Brand of Brothers

For a man in the 21st century, the most hegemonically masculine programming available for consumption in mainstream media is sports. Enjoying sporting events and being able to speak intelligently on them is a currency between men in society. For major networks catering to athletic spectators such as Fox Sports 1, the key component of engendering steadfast, loyal viewership from sports fans nationally is the creation of a boys club- an atmosphere that’s the pinnacle of American middle-class masculinity, with competitive sports, cold beer, fast cars, and hot girls. To remain inclusive to the vast majority of men of America, the demographic target seems to be an overtly masculine middle to upper middle class. Brands like Chevrolet, Gillette and Budweiser that ran advertisements during the seventh game of the World Series in 2016 hail viewers to identify with traditional and simplistic mainstream ideals of masculinity (adweek.com). The advertisers do their part in creating the niche atmosphere by pumping their brands full of the boy’s club atmosphere that major sports networks work tirelessly to cultivate and maintain. In the same manner that Sarah Banet- Weiser claimed Nickelodeon hailed children and created an insider circle through messages of independence and resistance in a “kid’s world,” FS1 maintains a male insider circle through messages in the advertisements they air after hooking viewers in with the programming they like; these messages include objectification and isolation of women, personal physicality, and overt sexuality.

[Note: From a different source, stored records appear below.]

(** ** The cooldown *)

(** The first iteration of the loop reads the clock, sleeps for the delay
    it was entered with and starts up, whatever comes next. *)
Lemma _get_reconn_loop_first_step n fuel :
  (forall d k (w : World),
     grown [] w (snd (_get_reconn_loop env cls n fuel d k w))) ->
  forall d k (w : World),
    grown [d] w (snd (_get_reconn_loop env cls (S n) fuel d k w)).
Proof.
  intros G d k w.
  destruct (start_leaves fuel (slept d k (stamped env w)))
    as (_ & _ & _ & _ & _ & Sm & Ss & Sc).
  pose proof (start_attempts fuel (slept d k (stamped env w))) as Sa.
  assert (Vs : backoff_sleeps (trace (slept d k (stamped env w)))
               = backoff_sleeps (trace w) ++ [d])
    by (unfold slept, stamped; simpl; rewrite !backoff_sleeps_snoc; simpl;
        now rewrite app_nil_r).
  assert (Va : attempts (trace (slept d k (stamped env w)))
               = attempts (trace w))
    by (unfold slept, stamped; simpl; rewrite !attempts_snoc; simpl; lia).
  assert (Vc : closes (trace (slept d k (stamped env w)))
               = closes (trace w))
    by (unfold slept, stamped; simpl; rewrite !closes_snoc; simpl; lia).
  (* a world that differs from the one the startup left by log lines and
     calls of [close] *)
  assert (One : forall r (w2 w3 : World),
             start env fuel (slept d k (stamped env w)) = (r, w2) ->
             backoff_sleeps (trace w3) = backoff_sleeps (trace w2) ->
             attempts (trace w3) = attempts (trace w2) ->
             (closes (trace w2) <= closes (trace w3))%nat ->
             n_monotonic w3 = n_monotonic w2 ->
             grown [d] w w3).
  { intros r w2 w3 Hst E1 E2 E3 E4.
    rewrite Hst in Sm, Ss, Sc, Sa. cbn [snd] in Sm, Ss, Sc, Sa.
    unfold grown. rewrite E1, E2, E4, Ss, Sa, Sm, Vs, Va.
    repeat split; simpl; try lia.
    now exists []. }
  apply _get_reconn_loop_cases
    with (P := fun rw : Result unit * World => grown [d] w (snd rw)).
  - intros w2 Hst. apply (One _ _ _ Hst); simpl;
      rewrite ?backoff_sleeps_snoc, ?attempts_snoc, ?closes_snoc; simpl;
      rewrite ?app_nil_r; lia || reflexivity.
  - intros r w2 Hst _. apply (One _ _ _ Hst); reflexivity || lia.
  - intros e w2 Hst He Hs w3.
    assert (G3 : grown [d] w w3).
    { apply (One _ _ _ Hst); unfold w3, after_method, logged; simpl;
        rewrite ?backoff_sleeps_snoc, ?attempts_snoc, ?closes_snoc; simpl;
        rewrite ?app_nil_r; lia || reflexivity. }
    destruct (method_result (close_impl cls) (logged (LogWarning e) w2));
      try exact G3.
    destruct (limit_reached (self w2) k); [exact G3|].
    destruct G3 as ((rest & Gs) & Ga & Gc & Gm).
    destruct (G (next_backoff_delay (self w2) d (k + 1)) (k + 1) w3)
      as ((rest' & Hs') & Ha' & Hc' & Hm').
    unfold grown. simpl in *. repeat split; try lia.
    exists (rest ++ rest'). rewrite Hs', Gs.
    now rewrite <- !app_assoc.
Qed.

Lemma _get_reconn_loop_grows n fuel :
  forall d k (w : World),
    grown [] w (snd (_get_reconn_loop env cls n fuel d k w)).
Proof.
  induction n as [|n IH]; intros d k w.
  - unfold grown. simpl. repeat split; try lia.
    exists []. now rewrite app_nil_r.
  - destruct (@_get_reconn_loop_first_step n fuel IH d k w)
      as ((rest & Hs) & Ha & Hc & Hm).
    unfold grown. simpl in *. repeat split; try lia.
    now exists (d :: rest).
Qed.

Lemma conn_lock_exit_trace {A} (r : Result A * World) :
  trace (snd (conn_lock_exit r)) = trace (snd r) /\
  n_monotonic (snd (conn_lock_exit r)) = n_monotonic (snd r).
Proof.
  unfold conn_lock_exit.
  destruct r as [[a| e | |] w]; cbn [fst snd];
    try (destruct (_conn_lock (self w))); split; reflexivity.
Qed.

(** C8 (amended).  [get_conn] on an [ACTIVE] connection with the lock
    free.  The cooldown test is made on the float difference of the clock
    reading and [_reconnect_timeout].
    While that difference is no more than 120, as it is whenever no more
    than 120 seconds have passed, the call returns at once, having changed
    no field of the instance and done nothing but read the clock and write a
    log line (no [close], no client, no sleep, no call of the service).
    Once the difference is more than 120, as it is whenever [120 + 2^-46]
    seconds or more have passed, the call runs the reconnect procedure under
    the connection lock, for all to see: [close] is called; and when [close]
    returns (and there is budget for one iteration), the clock is read
    again, there is a backoff sleep of 5 seconds, and a connection attempt
    is made.
    In between, for a time above 120 seconds by less than [2^-46], the
    rounding of the difference decides. *)
Theorem get_conn_cooldown fuel (w : World) :
  stream_status (self w) = ACTIVE ->
  _conn_lock (self w) = false ->
  let now := monotonic env (n_monotonic w) in
  let elapsed := float_sub now (_reconnect_timeout (self w)) in
  let w' := snd (get_conn env cls fuel w) in
  ((now - _reconnect_timeout (self w) <= inject_Z 120)%Q \/
   (elapsed <= inject_Z 120)%Q ->
   get_conn env cls fuel w = (Return tt, glanced w)) /\
  ((inject_Z 120 + ulp_120 <= now - _reconnect_timeout (self w))%Q \/
   (inject_Z 120 < elapsed)%Q ->
   get_conn env cls fuel w =
   with_conn_lock (_get_reconn_helper env cls fuel) (glanced w) /\
   (S (closes (trace w)) <= closes (trace w'))%nat /\
   (close_returns cls -> (1 <= fuel)%nat ->
    (S (attempts (trace w)) <= attempts (trace w'))%nat /\
    (exists rest,
       backoff_sleeps (trace w') = backoff_sleeps (trace w) ++ 5 :: rest) /\
    (n_monotonic w + 2 <= n_monotonic w')%nat)).
Proof.
  intros Hs Hl now elapsed w'.
  destruct (get_conn_on_ACTIVE fuel w Hs Hl) as [Noop Reconn].
  fold now elapsed in Noop, Reconn.
  split.
  - intros [H | H]; apply Noop; [|exact H].
    now apply float_sub_le_120.
  - intro H.
    assert (H' : (inject_Z 120 < elapsed)%Q)
      by (destruct H as [H | H]; [now apply float_sub_gt_120 | exact H]).
    clear H. specialize (Reconn H'). split; [exact Reconn|].
    subst w'. rewrite Reconn.
    unfold with_conn_lock.
    change (_conn_lock (self (glanced w))) with (_conn_lock (self w)).
    rewrite Hl.
    set (w1 := with_self (set_conn_lock true (self (glanced w))) (glanced w)).
    destruct (conn_lock_exit_trace (_get_reconn_helper env cls fuel w1))
      as [Et Em].
    rewrite Et, Em. clear Et Em.
    assert (Ta : attempts (trace w1) = attempts (trace w))
      by (unfold w1, glanced; simpl; rewrite attempts_snoc; simpl; lia).
    assert (Tc : closes (trace w1) = closes (trace w))
      by (unfold w1, glanced; simpl; rewrite closes_snoc; simpl; lia).
    assert (Ts : backoff_sleeps (trace w1) = backoff_sleeps (trace w))
      by (unfold w1, glanced; simpl; rewrite backoff_sleeps_snoc;
          apply app_nil_r).
    assert (Tm : n_monotonic w1 = S (n_monotonic w)) by reflexivity.
    clearbody w1.
    rewrite _get_reconn_helper_eq. cbv zeta.
    set (w2 := after_method (close_impl cls) EvClose
                 (with_self (set_stream_status RECONNECT (self w1)) w1)).
    assert (Ca : attempts (trace w2) = attempts (trace w))
      by (unfold w2, after_method; simpl; rewrite attempts_snoc, Ta;
          simpl; lia).
    assert (Cc : closes (trace w2) = S (closes (trace w)))
      by (unfold w2, after_method; simpl; rewrite closes_snoc, Tc;
          simpl; lia).
    assert (Cs : backoff_sleeps (trace w2) = backoff_sleeps (trace w))
      by (unfold w2, after_method; simpl; rewrite backoff_sleeps_snoc, Ts;
          apply app_nil_r).
    assert (Cm : n_monotonic w2 = S (n_monotonic w)) by exact Tm.
    clearbody w2.
    assert (Hm : close_returns cls ->
                 method_result (close_impl cls)
                   (with_self (set_stream_status RECONNECT (self w1)) w1)
                 = Return tt)
      by (intro Kr; unfold method_result; now rewrite Kr).
    destruct (method_result (close_impl cls)
                (with_self (set_stream_status RECONNECT (self w1)) w1))
      as [[]| e | |]; cbn [snd];
      try (split; [lia | intros Kr _; specialize (Hm Kr); discriminate]).
    split.
    + destruct (_get_reconn_loop_grows fuel fuel 5 1 w2) as (_ & _ & G & _).
      lia.
    + intros _ Hf.
      destruct fuel as [|f]; [lia|].
      destruct (@_get_reconn_loop_first_step f (S f)
                  (_get_reconn_loop_grows f (S f)) 5 1 w2)
        as ((rest & Gs) & Ga & _ & Gm).
      cbn [length app Nat.add] in Ga, Gm, Gs. split; [lia|]. split; [|lia].
      exists rest. rewrite Gs, Cs. reflexivity.
Qed.

(** ** A shard count below one *)

Lemma start_below_one_shard fuel (w : World) :
  create_stream (self w) = true ->
  create_stream_shards (self w) < 1 ->
  exists w2 : World,
    start env fuel w = (Raise MinShardCount, w2) /\
    self w2 = set_client (Some (n_client w)) (self w) /\
    n_create w2 = n_create w /\
    n_describe w2 = n_describe w /\
    attempts (trace w2) = S (attempts (trace w)).
Proof.
  intros Hc Hlt. apply Z.ltb_lt in Hlt.
  unfold start, start_after_client, get_client, _create_stream, bind,
    get_self, log, emit, raise. simpl.
  rewrite Hc. simpl. rewrite Hlt. simpl.
  eexists. split; [reflexivity|]. simpl.
  rewrite !attempts_snoc. simpl. repeat split. lia.
Qed.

With enticing programming including the NFL, FS1’s personal branding strives for irreverent and fun, in opposition to it’s greatest competitor ESPN which it deems considerably more droll and academic (BusinessInsider.com). However, both major networks are home to the same brands and ideologies to hail followers with traditional hegemonic masculinity. Michael Messner makes an astute observation about masculinity in sports media noting its claustrophobic ties to alcohol consumption (The Male Consumer as a Loser, pg. 1). Alcohol advertising is a notorious source of the perceived ideals of traditional masculinity, objectification of women and thus overt sexuality are two primary ideologies of alcoholic media. A great example of this phenomenon is Bud Light’s 2004 “Sleigh Ride” ad. A couple on a candlelit date on a sleigh attempt a romantic evening until the horse farts which creates a blowtorch of the candle and singes the woman’s face, hair, and shirt to the horror of her date. While she herself is purely an object of sexual fantasy being notably more attractive than her middle class, average hegemonically masculine counterpart, because she is also the butt of the joke the ad isolates women and creates a male insider circle two- fold. The Budweiser Clydesdales are the pinnacle of physical presence; implicitly replicating these brand values and attributes on the networks they air ads on, such as FS1. Bud Light’s 2007 “Fist Bumps are so Last Year” campaign also evoked the physicality element of traditional masculinity as a sequence of men and two objectified women slap each other across the faces (coed.com). The immature, tongue-in-cheek atmosphere of campaigns such as these inspires a low pressure, relaxed environment for the male insiders as well. Women are not hailed in the same manner as men by the masculine cultural codes of playful fighting and thus are isolated from the brands and network, strengthening the bonds of “insider ship” the men then experience in being able to engage. The “average man” depicted in ads such as the “Sleigh Ride” Bud Light ad or their earlier “Cedric Date” ad that aired in 2001, creates an additional level of relatable comfort in identifying with the hyper-masculine, boyish atmosphere. This atmosphere of childish ease and irresponsibility further comforts male consumers as they enjoy programming.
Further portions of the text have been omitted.